(** C1, as the code has it. On an initialized store and for a limit of at
    least 1, [search] fetches the [2 * limit] rows nearest to the query
    vector (nearest first, no row left out being nearer than a fetched one),
    keeps those of the given type when a type is given that is not empty
    and not 'all', truncates to [limit], and returns for each the id, type,
    title, timestamp, the score 1 - distance and a content preview: the
    content itself when it has at most 500 characters, and otherwise its
    first 500 characters followed by "...", 503 characters in all. The
    results are ordered by descending score. *)
Theorem search_ranked (toLowerCase : jsstr -> jsstr) (world : World)
    (distance : Vector -> Vector -> Q) (s : ContextStore) (t : Table)
    (query : string) (limit : nat) (ty : option string) :
  table s = Some t ->
  (0 < limit)%nat ->
  exists fetched rest results,
    fetched = nearest distance (embed toLowerCase world query) (limit * 2) t
    /\ Permutation (withDistances distance (embed toLowerCase world query) t)
                   (fetched ++ rest)
    /\ List.length fetched = Nat.min (limit * 2) (List.length t)
    /\ StronglySorted byDistance fetched
    /\ (forall a b, In a fetched -> In b rest -> byDistance a b)
    /\ search toLowerCase world distance query limit ty s = Ok results
    /\ (forall x, givenType ty x ->
          results = map toSearchResult (firstn limit (ofTypeNamed x fetched)))
    /\ (noType ty -> results = map toSearchResult (firstn limit fetched))
    /\ (List.length results <= limit)%nat
    /\ StronglySorted byScoreDescending results
    /\ (forall r, In r results ->
        exists e d,
          In (e, d) fetched /\ In e t
          /\ d = distance (embed toLowerCase world query) (vector e)
          /\ (forall x, givenType ty x -> typeName (type e) = x)
          /\ result_id r = id e
          /\ result_type r = typeName (type e)
          /\ result_title r = title e
          /\ result_timestamp r = timestamp e
          /\ (result_score r == 1 - d)%Q
          /\ ((String.length (content e) <= 500)%nat -> result_content r = content e)
          /\ ((500 < String.length (content e))%nat ->
              result_content r = (substring0 500 (content e) ++ "...")%string
              /\ String.length (result_content r) = 503%nat)
          /\ (String.length (result_content r) <= 503)%nat).
Proof.
  intros Ht Hlimit.
  destruct (nearest_spec distance (embed toLowerCase world query) (limit * 2) t)
    as (rest & Hperm & Hlen & Hsorted & Hcross).
  set (fetched := nearest distance (embed toLowerCase world query) (limit * 2) t) in *.
  set (kept := match filtersType ty with
               | Some x => ofTypeNamed x fetched
               | None => fetched
               end).
  exists fetched, rest, (map toSearchResult (firstn limit kept)).
  assert (Hks : StronglySorted byDistance kept).
  { unfold kept, ofTypeNamed. destruct (filtersType ty);
      [apply StronglySorted_filter|]; exact Hsorted. }
  repeat (split; [first [reflexivity | assumption]|]).
  split; [|split; [|split; [|split; [|split]]]].
  - rewrite (search_run _ _ _ _ _ _ _ t Ht Hlimit). reflexivity.
  - intros x Hx. unfold kept. rewrite (filtersType_given ty x Hx). reflexivity.
  - intros Hno. unfold kept. rewrite (filtersType_noType ty Hno). reflexivity.
  - rewrite length_map. apply firstn_le_length.
  - apply (StronglySorted_map byDistance); [exact score_antitone|].
    apply StronglySorted_firstn, Hks.
  - intros r Hr. apply in_map_iff in Hr. destruct Hr as ([e d] & <- & Hin).
    apply firstn_In in Hin.
    assert (Hf : In (e, d) fetched /\
                 forall x, givenType ty x -> typeName (type e) = x).
    { unfold kept in Hin.
      destruct (givenType_or_noType ty) as [Hno | (x & Hx)].
      - rewrite (filtersType_noType ty Hno) in Hin. split; [exact Hin|].
        intros x (Hty & Hne & Hall).
        destruct Hno as [Hno | [Hno | Hno]]; rewrite Hno in Hty; congruence.
      - rewrite (filtersType_given ty x Hx) in Hin.
        apply filter_In in Hin. destruct Hin as [Hin Heq].
        split; [exact Hin|]. intros x' (Hty' & _).
        destruct Hx as (Hty & _). rewrite Hty in Hty'. injection Hty' as <-.
        apply String.eqb_eq, Heq. }
    destruct Hf as [Hf Hty].
    assert (Hw : In (e, d) (withDistances distance (embed toLowerCase world query) t)).
    { eapply Permutation_in; [symmetry; exact Hperm|].
      apply in_or_app. left. exact Hf. }
    apply in_map_iff in Hw. destruct Hw as (e' & Heq & He').
    injection Heq as -> <-.
    exists e, (distance (embed toLowerCase world query) (vector e)).
    repeat (split; [first [reflexivity | assumption]|]).
    split; [apply score_is_one_minus|].
    cbn [toSearchResult result_content].
    split; [apply preview_short|]. split; [apply preview_long | apply preview_length].
Qed.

• **Work order**
Some lines of the records may hold the word "split". How many do? Answer with a number and nothing else.

• **Exercise output**
7